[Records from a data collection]

(* ===== verification/Compare.v ===== *)
(** * The comparer: Src/Core/Networking/compare.{hpp,cpp}

    Tokenisers, the cell budget, the interning of tokens, the flat table of the
    longest common subsequence and the walk that emits the segments.  The flat
    [std::vector] is a list indexed as the code indexes it; the token table
    ([QHash]) is a [gmap]. *)

From S2P Require Import Prelude Qt QtSample.

Local Open Scope Z_scope.

Definition kMaxCells : Z := 16000000.
Definition kMaxTokensPerSide : Z := 20000.

(** ** Tokenisers *)

Section Tokenize.
Context `{QtText}.

(** The scan [while (j < size && f(s[j])) ++j]: what is passed and what is left. *)
Fixpoint span (f : Z -> bool) (s : qstr) : qstr * qstr :=
  match s with
  | [] => ([], [])
  | x :: s' => if f x then let '(p, r) := span f s' in (x :: p, r) else ([], s)
  end.

(** [s] is what is left of the input, [s.mid(i)]. *)
Fixpoint words_loop (fuel : nat) (s : qstr) (out : list qstr) : option (list qstr) :=
  match fuel with
  | O => None
  | S fuel' =>
      match s with
      | [] => Some out
      | x :: _ =>
          if kMaxTokensPerSide <? zlen out then Some out
          else if u_space x then
            let '(p, r) := span u_space s in
            words_loop fuel' r (out ++ [p])
          else
            let '(p, r) := span (fun c => negb (u_space c)) s in
            let '(q, r) := span u_space r in
            words_loop fuel' r (out ++ [p ++ q])
      end
  end.

Definition tokenizeWords (s : qstr) : option (list qstr) := words_loop (S (length s)) s [].

(** [cur] is the line begun so far, [s.mid(start, i - start)]. *)
Fixpoint lines_loop (s cur : qstr) (out : list qstr) : qstr * list qstr :=
  match s with
  | [] => (cur, out)
  | x :: s' =>
      if kMaxTokensPerSide <? zlen out then (cur ++ s, out)
      else if x =? 10 then lines_loop s' [] (out ++ [cur ++ [x]])
      else lines_loop s' (cur ++ [x]) out
  end.

Definition tokenizeLines (s : qstr) : list qstr :=
  let '(rest, out) := lines_loop s [] [] in
  if negb (is_nil rest) && (zlen out <=? kMaxTokensPerSide) then out ++ [rest] else out.

Definition isHighSurrogate (c : Z) : bool := (55296 <=? c) && (c <=? 56319).
Definition isLowSurrogate (c : Z) : bool := (56320 <=? c) && (c <=? 57343).

Fixpoint chars_loop (s : qstr) (out : list qstr) : list qstr :=
  match s with
  | [] => out
  | x :: s' =>
      if kMaxTokensPerSide <? zlen out then out
      else match s' with
           | y :: s'' =>
               if isHighSurrogate x && isLowSurrogate y then chars_loop s'' (out ++ [[x; y]])
               else chars_loop s' (out ++ [[x]])
           | [] => chars_loop s' (out ++ [[x]])
           end
  end.

Definition tokenizeChars (s : qstr) : list qstr := chars_loop s [].

Fixpoint bytes_loop (b : bytes) (out : list qstr) : list qstr :=
  match b with
  | [] => out
  | c :: b' => if kMaxTokensPerSide <? zlen out then out else bytes_loop b' (out ++ [hex_byte c])
  end.

Definition tokenizeBytes (b : bytes) : list qstr := bytes_loop b [].
End Tokenize.

(** ** The diff *)

Record Segment := mkSegment { seg_op : qstr; seg_text : qstr }.

Record DiffResult := mkDiff {
  df_segments : list Segment;
  df_added : Z; df_removed : Z; df_common : Z;
  df_identical : bool; df_truncated : bool
}.

(** [floor(sqrt(double(kMaxCells)))] is exact for this constant. *)
Definition budgetedSizes (n m : Z) : Z * Z :=
  if (n <=? 0) || (m <=? 0) then (n, m)
  else if n * m <=? kMaxCells then (n, m)
  else
    let side := Z.sqrt kMaxCells in
    if n <=? side then (n, Z.quot kMaxCells n)
    else if m <=? side then (Z.quot kMaxCells m, m)
    else (side, side).

(** [idOf] over a token list. *)
Fixpoint intern (ids : gmap qstr nat) (ts : list qstr) : gmap qstr nat * list nat :=
  match ts with
  | [] => (ids, [])
  | t :: ts' =>
      match ids !! t with
      | Some id => let '(ids', l) := intern ids ts' in (ids', id :: l)
      | None =>
          let id := size ids in
          let '(ids', l) := intern (<[t := id]> ids) ts' in (ids', id :: l)
      end
  end.

(** [cell(i, j)] of the flat table. *)
Definition cell (stride : nat) (dp : list Z) (i j : nat) : Z := nth (i * stride + j) dp 0.
Definition set_cell (stride : nat) (dp : list Z) (i j : nat) (v : Z) : list Z := <[(i * stride + j)%nat := v]> dp.

Section Table.
Context (ai bi : list nat).
Let n := length ai.
Let m := length bi.
Let stride := (m + 1)%nat.

(** The inner loop for row [i]: columns [j - 1] down to 0. *)
Fixpoint fill_row (i j : nat) (dp : list Z) : list Z :=
  match j with
  | O => dp
  | S j' =>
      let v := if (nth i ai 0 =? nth j' bi 0)%nat then cell stride dp (i + 1) (j' + 1) + 1
               else Z.max (cell stride dp (i + 1) j') (cell stride dp i (j' + 1)) in
      fill_row i j' (set_cell stride dp i j' v)
  end.

Fixpoint fill_rows (i : nat) (dp : list Z) : list Z :=
  match i with
  | O => dp
  | S i' => fill_rows i' (fill_row i' m dp)
  end.

Definition table : list Z := fill_rows n (replicate ((n + 1) * (m + 1)) 0).
End Table.

Definition push (segments : list Segment) (op text : qstr) : list Segment :=
  match last segments with
  | Some s =>
      if seq_eqb (seg_op s) op
      then take (length segments - 1) segments ++ [mkSegment (seg_op s) (seg_text s ++ text)]
      else segments ++ [mkSegment op text]
  | None => segments ++ [mkSegment op text]
  end.

Record Walk := mkWalk { wk_segments : list Segment; wk_added : Z; wk_removed : Z }.

Definition push_eq (w : Walk) (t : qstr) : Walk :=
  mkWalk (push (wk_segments w) (lit "eq") t) (wk_added w) (wk_removed w).
Definition push_del (w : Walk) (t : qstr) : Walk :=
  mkWalk (push (wk_segments w) (lit "del") t) (wk_added w) (wk_removed w + 1).
Definition push_ins (w : Walk) (t : qstr) : Walk :=
  mkWalk (push (wk_segments w) (lit "ins") t) (wk_added w + 1) (wk_removed w).

(** The three loops of the walk from [(i, j)]. *)
Fixpoint walk (fuel : nat) (a b : list qstr) (ai bi : list nat) (dp : list Z) (i j : nat) (w : Walk) : option Walk :=
  match fuel with
  | O => None
  | S fuel' =>
      let stride := (length b + 1)%nat in
      if (i <? length a)%nat && (j <? length b)%nat then
        if (nth i ai 0 =? nth j bi 0)%nat
        then walk fuel' a b ai bi dp (i + 1) (j + 1) (push_eq w (nth i a []))
        else if cell stride dp i (j + 1) <=? cell stride dp (i + 1) j
        then walk fuel' a b ai bi dp (i + 1) j (push_del w (nth i a []))
        else walk fuel' a b ai bi dp i (j + 1) (push_ins w (nth j b []))
      else Some (fold_left push_ins (drop j b) (fold_left push_del (drop i a) w))
  end.

(** Clip one side to [k] tokens. *)
Definition clip (k : Z) (p : list qstr * bool) : list qstr * bool :=
  if k <? zlen (fst p) then (take (Z.to_nat k) (fst p), true) else p.

Definition lcsDiff (a b : list qstr) : option DiffResult :=
  let '(a, ta) := clip kMaxTokensPerSide (a, false) in
  let '(b, tb) := clip kMaxTokensPerSide (b, false) in
  let bs := budgetedSizes (zlen a) (zlen b) in
  let '(a, ta) := clip (fst bs) (a, ta) in
  let '(b, tb) := clip (snd bs) (b, tb) in
  let truncated := ta || tb in
  let '(ids, ai) := intern ∅ a in
  let '(_, bi) := intern ids b in
  let dp := table ai bi in
  let common := if is_nil a || is_nil b then 0 else cell (length b + 1) dp 0 0 in
  (fun w =>
     mkDiff (wk_segments w) (wk_added w) (wk_removed w) common
       (negb truncated && (wk_added w =? 0) && (wk_removed w =? 0)) truncated)
  <$> walk (S (length a + length b)) a b ai bi dp 0 0 (mkWalk [] 0 0).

**WHAT TO DO**
Could you set down, exactly as written, the lines above between the one holding "Definition clip (k" and the one holding "let '(a, ta) := clip kMaxTokensPerSide", inclusive, and nothing more?

**ANSWER FOR THIS EXERCISE**
Definition clip (k : Z) (p : list qstr * bool) : list qstr * bool :=
  if k <? zlen (fst p) then (take (Z.to_nat k) (fst p), true) else p.

Definition lcsDiff (a b : list qstr) : option DiffResult :=
  let '(a, ta) := clip kMaxTokensPerSide (a, false) in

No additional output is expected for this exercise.